* RECORDS TO USE:
━━━━━━

(** [_decode_refresh_token]; the identifier and expiry it was checked for come with the
    payload. *)
Definition decode_refresh_token (refresh_token : string) : PyM (json_object * string * Z) :=
  payload <- catch (decode_token refresh_token) (fun e =>
    match e with
    | JWTError => Some (domain_error UnauthorizedError "Invalid refresh token")
    | _ => None
    end) ;;
  if negb (bool_decide (json_get "type" payload = Some (JStr "refresh")))
  then domain_error UnauthorizedError "Invalid token type"
  else if negb (claim_truthy (json_get "jti" payload)) || negb (claim_truthy (json_get "exp" payload))
          || claim_none (json_get "tenant_id" payload) || claim_none (json_get "token_version" payload)
  then domain_error UnauthorizedError "Invalid refresh token"
  else
    match json_get "jti" payload, json_get "exp" payload with
    | Some (JStr jti), Some (JInt expires_at) =>
        revoked <- is_refresh_token_revoked jti ;;
        if revoked then domain_error UnauthorizedError "Refresh token has been revoked"
        else ret (payload, jti, expires_at)
    | _, _ => raise TypeError
    end.

(** [_get_active_user_from_refresh_payload] *)
Definition get_active_user_from_refresh_payload (payload : json_object) : PyM User :=
  match json_get "sub" payload, json_get "tenant_id" payload with
  | Some user_id, Some tenant_id =>
      if claim_none (Some user_id) || claim_none (Some tenant_id)
      then domain_error UnauthorizedError "Invalid refresh token"
      else
        ids <- catch (u <- lift_result (claim_int user_id) ;;
                      t <- lift_result (claim_int tenant_id) ;; ret (u, t)) (fun e =>
          match e with
          | ValueError _ => Some (domain_error UnauthorizedError "Invalid refresh token")
          | _ => None
          end) ;;
        user <- find_pk ids.1 (fun u => usr_tenant_id u =? ids.2) ;;
        match user with
        | None => domain_error UnauthorizedError "User not found or inactive"
        | Some u =>
            if negb (usr_is_active u) then
              domain_error UnauthorizedError "User not found or inactive"
            else
              assert_active_tenant_membership u ;;;
              if bool_decide (json_get "token_version" payload = Some (JInt (usr_token_version u)))
              then ret u
              else domain_error UnauthorizedError "Refresh token has been revoked"
        end
  | _, _ => domain_error UnauthorizedError "Invalid refresh token"
  end.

━━━━━━

* TASK TO COMPLETE:
From the material above, retype precisely the lines between the line holding "JWTError => Some" and the line holding "assert_active_tenant_membership u ;;;", inclusive, and nothing beyond them.

* ANSWER TO THIS EXERCISE:
    | JWTError => Some (domain_error UnauthorizedError "Invalid refresh token")
    | _ => None
    end) ;;
  if negb (bool_decide (json_get "type" payload = Some (JStr "refresh")))
  then domain_error UnauthorizedError "Invalid token type"
  else if negb (claim_truthy (json_get "jti" payload)) || negb (claim_truthy (json_get "exp" payload))
          || claim_none (json_get "tenant_id" payload) || claim_none (json_get "token_version" payload)
  then domain_error UnauthorizedError "Invalid refresh token"
  else
    match json_get "jti" payload, json_get "exp" payload with
    | Some (JStr jti), Some (JInt expires_at) =>
        revoked <- is_refresh_token_revoked jti ;;
        if revoked then domain_error UnauthorizedError "Refresh token has been revoked"
        else ret (payload, jti, expires_at)
    | _, _ => raise TypeError
    end.

(** [_get_active_user_from_refresh_payload] *)
Definition get_active_user_from_refresh_payload (payload : json_object) : PyM User :=
  match json_get "sub" payload, json_get "tenant_id" payload with
  | Some user_id, Some tenant_id =>
      if claim_none (Some user_id) || claim_none (Some tenant_id)
      then domain_error UnauthorizedError "Invalid refresh token"
      else
        ids <- catch (u <- lift_result (claim_int user_id) ;;
                      t <- lift_result (claim_int tenant_id) ;; ret (u, t)) (fun e =>
          match e with
          | ValueError _ => Some (domain_error UnauthorizedError "Invalid refresh token")
          | _ => None
          end) ;;
        user <- find_pk ids.1 (fun u => usr_tenant_id u =? ids.2) ;;
        match user with
        | None => domain_error UnauthorizedError "User not found or inactive"
        | Some u =>
            if negb (usr_is_active u) then
              domain_error UnauthorizedError "User not found or inactive"
            else
              assert_active_tenant_membership u ;;;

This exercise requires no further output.